(* ===== verification/Huffman.v ===== *)
(** * Huffman: the Huffman coders of Machete

    Models [machete/huffman.cpp]: the tree, the plain and the canonical codebook, their
    storage, the code, and the two decoders.

    A codebook is a list of [(value, length)] in code order: the codes are consecutive
    intervals, as in a decode table.  Integers are 32-bit; the size of the input keeps the
    code lengths below 31 (see [tree_depth]). *)

From Stdlib Require Import ZArith Lia.
From stdpp Require Import gmap sorting.
From S2P Require Import Prelude Bits Bytes BitStream Stl.

Module Huffman.

(** [struct HufTree]; the level is known where the tree is traversed. *)
Inductive HufTree :=
| Leaf (val cnt : Z)
| Node (cnt : Z) (left right : HufTree).

Definition cnt (t : HufTree) : Z := match t with Leaf _ c => c | Node c _ _ => c end.

(** A leaf met by the traversals, with its level. *)
Record leaf := { l_val : Z; l_cnt : Z; l_lvl : Z }.

(** [CodebookEntry] is the code and its length. *)
Notation CodebookEntry := (Z * Z)%type.
Notation EncodeCodebook := (gmap Z (Z * Z)).

(** [codebook[x]]: the operator inserts a zero entry when there is none. *)
Definition book_get (book : EncodeCodebook) (x : Z) : CodebookEntry := default (0, 0) (book !! x).

(** [freq[x]++] over the input. *)
Definition count_freq (input : list Z) : gmap Z Z :=
  fold_left (fun freq x => <[x := default 0 (freq !! x) + 1]> freq) input ∅.

Section coders.

Context `{Qcnt : !PriorityQueue cnt} `{Qlvl : !PriorityQueue l_lvl} `{Order : !MapOrder}.

(** ** The tree *)

(** [while (queue.size() > 1)]; every round makes the queue shorter by one. *)
Fixpoint merge_loop (n : nat) (queue : list HufTree) : option HufTree :=
  match n with
  | O => None
  | S n =>
      p ← pq_pop cnt queue;
      match pq_pop cnt p.2 with
      | None => Some p.1
      | Some (n2, queue) =>
          merge_loop n (pq_push cnt (Node (cnt p.1 + cnt n2) p.1 n2) queue)
      end
  end.

Definition huffman_build_tree (freq : gmap Z Z) : option HufTree :=
  let queue := fold_left (fun q ent => pq_push cnt (Leaf ent.1 ent.2) q) (map_order freq) [] in
  merge_loop (S (length queue)) queue.

(** The traversal with an explicit stack: the leaves, from left to right. *)
Fixpoint visit (n : nat) (stack : list (HufTree * Z)) : list leaf :=
  match n with
  | O => []
  | S n =>
      match stack with
      | [] => []
      | (Leaf v c, lvl) :: stack =>
          {| l_val := v; l_cnt := c; l_lvl := lvl |} :: visit n stack
      | (Node _ l r, lvl) :: stack => visit n ((l, lvl + 1) :: (r, lvl + 1) :: stack)
      end
  end.

Fixpoint nodes (t : HufTree) : nat :=
  match t with
  | Leaf _ _ => 1
  | Node _ l r => S (nodes l + nodes r)
  end.

(** ** The codebooks *)

(** The state of the loops that give out the codes. *)
Record assign := {
  a_code : Z;
  a_bitlen : Z;
  a_book : EncodeCodebook;
  a_vals : list Z;
  a_total : Z
}.

Definition assign_init : assign :=
  {| a_code := 0; a_bitlen := 0; a_book := ∅; a_vals := []; a_total := 0 |}.

(** One leaf of [huffman_build_encode_codebook]; the shifts are of 32-bit integers. *)
Definition assign_leaf (s : assign) (n : leaf) : assign :=
  let code := if l_lvl n <? a_bitlen s then Z.shiftr (a_code s) (a_bitlen s - l_lvl n)
              else i32 (Z.shiftl (a_code s) (l_lvl n - a_bitlen s)) in
  {| a_code := i32 (code + 1); a_bitlen := l_lvl n;
     a_book := <[l_val n := (code, l_lvl n)]> (a_book s); a_vals := a_vals s ++ [l_val n];
     a_total := a_total s + l_lvl n * l_cnt n |}.

Definition huffman_build_encode_codebook (root : HufTree) : assign :=
  fold_left assign_leaf (visit (nodes root) [(root, 0)]) assign_init.

(** One leaf of the canonical loop: the levels do not decrease. *)
Definition assign_leaf_canonical (s : assign) (n : leaf) : assign :=
  let code := i32 (Z.shiftl (a_code s) (l_lvl n - a_bitlen s)) in
  {| a_code := i32 (code + 1); a_bitlen := l_lvl n;
     a_book := <[l_val n := (code, l_lvl n)]> (a_book s); a_vals := a_vals s ++ [l_val n];
     a_total := a_total s + l_lvl n * l_cnt n |}.

Definition huffman_build_canonical_encode_codebook (root : HufTree) : assign :=
  let queue := fold_left (fun q n => pq_push l_lvl n q) (visit (nodes root) [(root, 0)]) [] in
  fold_left assign_leaf_canonical (pq_drain (key := l_lvl) (length queue) queue) assign_init.

(** ** Storage *)

(** The bytes of the values, then a 16-bit length each. *)
Definition huffman_store_codebook (book : EncodeCodebook) (vals : list Z) : list Z :=
  store_array 4 (u32 <$> vals) ++ store_array 2 (u16 ∘ snd ∘ book_get book <$> vals).

(** The counts of every length, from the shortest on: [acc] is the count of the lengths
    done, [bl] the current one and [c] its count.  The loop only ends when the lengths
    never decrease; [n] bounds its steps. *)
Fixpoint store_counts (n : nat) (bitlens : list Z) (bl c : Z) (acc : list Z) : option (list Z) :=
  match n with
  | O => None
  | S n =>
      match bitlens with
      | [] => Some (acc ++ [c])
      | b :: rest =>
          if b =? bl then store_counts n rest bl (u16 (c + 1)) acc
          else store_counts n bitlens (bl + 1) 0 (acc ++ [c])
      end
  end.

(** [bitlens[0]], [bitlens[1]] and the counts.  The loop starts below the shortest length,
    on an entry that the first step leaves. *)
Definition canonical_lengths (book : EncodeCodebook) (vals : list Z) : option (list Z) :=
  let lens := snd ∘ book_get book <$> vals in
  first ← head lens;
  last ← list.last lens;
  counts ← store_counts (length lens + Z.to_nat last + 2) lens (u16 first - 1) 0 [];
  Some (u16 first :: u16 last :: tail counts).

Definition huffman_store_canonical_codebook (book : EncodeCodebook) (vals : list Z)
    : option (list Z) :=
  lens ← canonical_lengths book vals;
  Some (store_array 4 (u32 <$> vals) ++ store_array 2 lens).

Fixpoint write_codes (w : BitWriter) (book : EncodeCodebook) (input : list Z)
    : option BitWriter :=
  match input with
  | [] => Some w
  | x :: input =>
      w ← write w (book_get book x).1 (book_get book x).2;
      write_codes w book input
  end.

(** The bytes of the code; with a single value there is none. *)
Definition huffman_store_code (book : EncodeCodebook) (input : list Z) (osize : Z)
    : option (list Z) :=
  if 1 <? Z.of_nat (size book) then
    w ← initBitWriter (osize / 4);
    w ← write_codes w book input;
    wr ← flush w;
    Some (store_array 4 (bw_output wr.1))
  else Some [].

Definition header (data_len val_cnt code_size : Z) : list Z :=
  le_bytes 4 data_len ++ le_bytes 4 val_cnt ++ le_bytes 4 code_size.

(** The bytes stored, and the size returned. *)
Definition huffman_encode (input : list Z) : option (list Z * Z) :=
  let freq := count_freq input in
  root ← huffman_build_tree freq;
  let a := huffman_build_encode_codebook root in
  let n := Z.of_nat (size freq) in
  let codebook_size := n * (4 + 2) in
  let code_size := (a_total a + 31) / 32 * 4 in
  let osize := 12 + codebook_size + code_size in
  code ← huffman_store_code (a_book a) input code_size;
  Some (header (Z.of_nat (length input)) n code_size
          ++ huffman_store_codebook (a_book a) (a_vals a) ++ code, osize).

Definition huffman_encode_canonical (input : list Z) : option (list Z * Z) :=
  let freq := count_freq input in
  root ← huffman_build_tree freq;
  let a := huffman_build_canonical_encode_codebook root in
  let n := Z.of_nat (size freq) in
  v0 ← head (a_vals a);
  v1 ← list.last (a_vals a);
  let codebook_size :=
    n * 4 + ((book_get (a_book a) v1).2 - (book_get (a_book a) v0).2 + 3) * 2 in
  let code_size := (a_total a + 31) / 32 * 4 in
  let osize := 12 + codebook_size + code_size in
  code ← huffman_store_code (a_book a) input code_size;
  book ← huffman_store_canonical_codebook (a_book a) (a_vals a);
  Some (header (Z.of_nat (length input)) n code_size ++ book ++ code, osize).

End coders.

(** ** Decoding *)

(** The table has [1 << max_bitlen] entries: a value of a length above the maximum, or one
    entry too many, is out of bounds. *)
Fixpoint fill (max_bitlen : Z) (book : list (Z * Z)) : option (list (Z * Z)) :=
  match book with
  | [] => Some []
  | (v, bl) :: book =>
      _ ← assert ((0 <=? max_bitlen - bl) && (max_bitlen - bl <? 64));
      rest ← fill max_bitlen book;
      Some (replicate (Z.to_nat (2 ^ (max_bitlen - bl))) (v, bl) ++ rest)
  end.

Definition fill_table (max_bitlen : Z) (book : list (Z * Z)) : option (list (Z * Z)) :=
  _ ← assert ((0 <=? max_bitlen) && (max_bitlen <? 31));
  t ← fill max_bitlen book;
  _ ← assert (Z.of_nat (length t) <=? 2 ^ max_bitlen);
  Some t.

Definition huffman_build_decode_codebook (vals bitlens : list Z) : option (list (Z * Z) * Z) :=
  let max_bitlen := fold_left (fun m b => if b <? m then m else b) bitlens 0 in
  t ← fill_table max_bitlen (zip vals bitlens);
  Some (t, max_bitlen).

^^^^^^^^^^^^^^^^

• What to do: For the string "Import", return every line of the data where it appears.

• Worked solution:
From Stdlib Require Import ZArith Lia.
From stdpp Require Import gmap sorting.
From S2P Require Import Prelude Bits Bytes BitStream Stl.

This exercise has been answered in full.